In other words, InstaJet isn’t trying to be a price leader and you don’t have to commit to 25 hours on a jet card or five years on a fractional share. He says the goal is to offer consumers a price that will enable InstaJet to get top-quality aircraft from top-of-the-line operators.
Davis has a good feel for the market, and InstaJet ticks off some of the boxes that are typically downsides of booking charter flights on a one-by-one basis. The firm pricing means you don’t waste time haggling back-and-forth. Deicing is included in the quotes. He says InstaJet also guarantees recovery aircraft at no additional cost if the operator cancels, although its terms don’t back this up.
Davis says the guarantee is related to the fact that when they shop your trip, they have bids from other operators that weren’t initially selected. So, it’s not clear what would happen if, days or weeks later, those operators no longer have an aircraft available at the previously quoted price. It doesn’t seem like InstaJet is legally required to eat the difference.
InstaJet makes a flat $1,400 per booking and provides trip support, so while it’s an app, Davis stresses his outfit is focused on customer service. Yet the contract you sign is with the operator, which removes InstaJet from any culpability and wouldn’t be an issue in regular times.
However, when private flights are hitting record levels in the U.S., smaller brokers report increasing frustrations as operators favor large customers.
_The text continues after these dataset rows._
Definition ls (path : list Z) : U unit :=
  fd <- sys (Open path O_RDONLY) ;;
  if fd <? 0 then fprintf 2 (nl "ls: cannot open %s") [astr path]
  else
    r <- sys (Fstat fd) ;;
    if r.1 <? 0 then
      fprintf 2 (nl "ls: cannot stat %s") [astr path] ;;
      sys (Close fd) ;;
      Ret tt
    else
      let st := r.2 in
      (if (st.(st_type) =? T_DEVICE) || (st.(st_type) =? T_FILE) then ls_line path st
       else if st.(st_type) =? T_DIR then
         if strlen path + 1 + DIRSIZ + 1 >? 512 then printf (nl "ls: path too long") []
         else read_dir fd (ls_entry path)
       else Ret tt) ;;
      sys (Close fd) ;;
      Ret tt.

Definition ls_main (argv : list (list Z)) : U unit :=
  if argc argv <? 2 then ls (str ".") ;; exit 0
  else uiter (args argv) ls ;; exit 0.

(** [depth] bounds the nesting of the directories. *)
Fixpoint find (depth : nat) (path name : list Z) : U Z :=
  match depth with
  | O => Limit
  | S depth' =>
      fd <- sys (Open path O_RDONLY) ;;
      if fd <? 0 then fprintf 2 (nl "find: cannot open %s") [astr path] ;; Ret (-1)
      else
        r <- sys (Fstat fd) ;;
        if r.1 <? 0 then
          fprintf 2 (nl "find: cannot stat %s") [astr path] ;;
          sys (Close fd) ;;
          Ret (-1)
        else if strlen path + 1 + DIRSIZ + 1 >? 512 then
          printf (nl "find: path too long") [] ;;
          sys (Close fd) ;;
          Ret (-1)
        else
          let type := r.2.(st_type) in
          (if (type =? T_FILE) || (type =? T_DEVICE) then
             if strcmp name (base_name path path) =? 0 then fprintf 1 (nl "%s") [astr path] else Ret tt
           else if type =? T_DIR then
             read_dir fd (fun de =>
               if (strcmp (dirent_name de) (str ".") =? 0) || (strcmp (dirent_name de) (str "..") =? 0) then Ret tt
               else if dirent_inum de =? 0 then Ret tt
               else
                 let buf := path ++ [47] ++ cstr (dirent_name de) in
                 r <- ustat buf ;;
                 if r.1 <? 0 then fprintf 2 (nl "find: connt stat %s") [astr buf]
                 else find depth' buf name ;; Ret tt)
           else Ret tt) ;;
          sys (Close fd) ;;
          Ret 1
  end.

Definition find_main (argv : list (list Z)) : U unit :=
  if negb (argc argv =? 3) then fprintf 2 (nl "Usage: find <path> <name>") [] ;; exit 0
  else find rounds (arg argv 1) (arg argv 2) ;; exit 0.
That means when a jet allocated for a big customer has a mechanical, the customer of a small broker is likely to see their airplane taken away and allocated to said big customer.
That would include the likes of NetJets, Directional Aviation’s Flexjet and Sentient Jet, Wheels Up, and others that need capacity well beyond their own fleets and regular allotments. It also includes serving established mega-brokers like Vista Global’s Apollo Jets, which sells around $250 million in flights per year.
With InstaJet, you pay a $99 fee, and for that, you get three quotes. It’s applied to your first booking. If you haven’t bought by the third time, InstaJet is happy to see you go elsewhere. It’s not looking for price shoppers.
By the same token, you are only getting a category, light jets, midsize jet, and so forth, so if you are paying a premium, or even if you aren’t, one of the reasons folks book on-demand charter is they have specific requirements category jet cards don’t meet.
They want a super-midsize jet with a standup cabin. They only want jets less than five years old. They want a Challenger 300 or 350 that has a couch in the rear instead of a second set of club chairs since they like to take a snooze. InstaJet’s app is easy-to-use, but at this stage, you can’t even request a quote with guaranteed WiFi.
Davis says that by not focusing on the lowest price, InstaJet will offer customers aircraft upgrades and other perks. That sounds nice, but in a time when brokers and customers are reporting difficulty in securing the type of aircraft initially desired and sometimes having to settle for something less, getting more than you paid for may not be in the cards.
Airacer Pro and InstaJet aren’t unique in that there is a wave of platforms and brokers looking to cash in on the surging popularity of private flights with claims of offering a better way to fly privately. Indeed, it’s hard to cut through the clutter – and claims.